La segnalazione delle reazioni avverse sospette che si verificano dopo l'autorizzazione del medicinale è importante, in quanto permette un monitoraggio continuo del rapporto beneficio/rischio del medicinale. Agli operatori sanitari è richiesto di segnalare qualsiasi reazione avversa sospetta tramite il sistema nazionale di segnalazione all'indirizzo https://www.aifa.gov.it/content/segnalazioni-reazioni-avverse.

Non sono disponibili dati sul sovradosaggio con Tremelimumab. In caso di sovradosaggio, i pazienti devono essere attentamente monitorati per rilevare segni o sintomi di reazioni avverse, ed è necessario predisporre un trattamento sintomatico appropriato.

4 anni ad una temperatura compresa tra 2°C e 8°C.
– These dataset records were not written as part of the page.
(** ** The transports (wire_transport_adapter.cpp, capability_transport_adapter.cpp) *)
Record WireTransportResponse := mkWireResponse {
  wire_status : Z; wire_body : string; wire_error : string; wire_timed_out : bool;
  wire_headers : header_list; wire_trailers : header_list }.
Definition make_http_request (r : HttpRequest) : CurlRequest :=
  mkCurlRequest (http_method r) (http_url r) (map_to_list (http_headers r))
    (if bool_decide (http_body r = "") then None else Some (http_body r)) (http_timeout r) HttpVersion.Default false
    (http_certificate r) (http_key r) "" true.
Definition make_grpc_request (r : GrpcJsonTranscodingRequest) : CurlRequest :=
  mkCurlRequest "POST" (to_url (grpc_endpoint r))
    ([("Content-Type", "application/json"); ("TE", "trailers")] ++ metadata r)
    (Some (if bool_decide (serialized_body r = "") then "{}" else serialized_body r)) (to_int (grpc_timeout r))
    (if ep_tls (grpc_endpoint r) then HttpVersion.Http2 else HttpVersion.Http2PriorKnowledge) true
    (grpc_certificate r) (grpc_key r) "" true.

(** The blocks from the last one with a status line. *)
Fixpoint from_last_status (blocks : list CurlHeaderBlock) : option (CurlHeaderBlock * list CurlHeaderBlock) :=
  match blocks with
  | [] => None
  | b :: blocks =>
      match from_last_status blocks with
      | Some p => Some p
      | None => if has_status_line b then Some (b, blocks) else None
      end
  end.
Definition project_header_blocks (r : CurlResponse) : header_list * header_list :=
  match from_last_status (response_header_blocks r) with
  | None => (response_headers r, [])
  | Some (final, later) => (block_headers final, base.filter (λ b, has_status_line b = false) later ≫= block_headers)
  end.
Definition to_wire_response (r : CurlResponse) : WireTransportResponse :=
  let '(headers, trailers) := project_header_blocks r in
  mkWireResponse (curl_status r) (response_body r) (curl_error r) (curl_timed_out r) headers trailers.
Definition to_http_response (r : WireTransportResponse) : HttpResponse :=
  mkHttpResponse (wire_status r) (wire_body r) (wire_error r).
Definition to_grpc_response (r : WireTransportResponse) : GrpcJsonTranscodingResponse :=
  if wire_timed_out r then
    mkGrpcResponse grpc_deadline_exceeded "" "gRPC JSON transcoding deadline exceeded" (wire_headers r) (wire_trailers r)
  else if (wire_status r =? 0) && negb (bool_decide (wire_error r = "")) then
    mkGrpcResponse grpc_unavailable (wire_body r) (wire_error r) (wire_headers r) (wire_trailers r)
  else
    let status := grpc_status_from_http_status (wire_status r) in
    if negb (status =? grpc_ok) then
      mkGrpcResponse status (wire_body r)
        ("gRPC " +:+ grpc_status_name status +:+ " (HTTP " +:+ to_string (wire_status r) +:+ ")") (wire_headers r) (wire_trailers r)
    else mkGrpcResponse grpc_ok (wire_body r) "" (wire_headers r) (wire_trailers r).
La stabilità chimica e fisica in uso è stata dimostrata per un periodo fino a 28 giorni a temperature comprese tra 2°C e 8°C e per un periodo massimo di 48 ore a temperatura ambiente (fino a 25°C) dal momento della preparazione.

Da un punto di vista microbiologico, la soluzione per infusione preparata deve essere usata immediatamente. Nel caso in cui non venga utilizzato immediatamente, i tempi e le condizioni di conservazione del prodotto in uso prima del suo utilizzo sono di responsabilità dell'utente e normalmente non dovrebbero superare le 24 ore a temperature comprese tra 2°C e 8°C o le 12 ore a temperatura ambiente (fino a 25°C), a meno che la diluizione non sia stata effettuata in condizioni asettiche controllate e comprovate.

L'assenza di crescita microbica nella soluzione per infusione preparata è stata dimostrata per un periodo fino a 28 giorni a temperatura compresa tra 2°C e 8°C e per un massimo di 48 ore a temperatura ambiente (fino a 25°C) dal momento della preparazione.

Conservare in frigorifero (2°C - 8°C).

Non congelare.

Conservare nella confezione originale per proteggere il medicinale dalla luce.

Per le condizioni di conservazione dopo la diluizione del medicinale vedere paragrafo 6.3.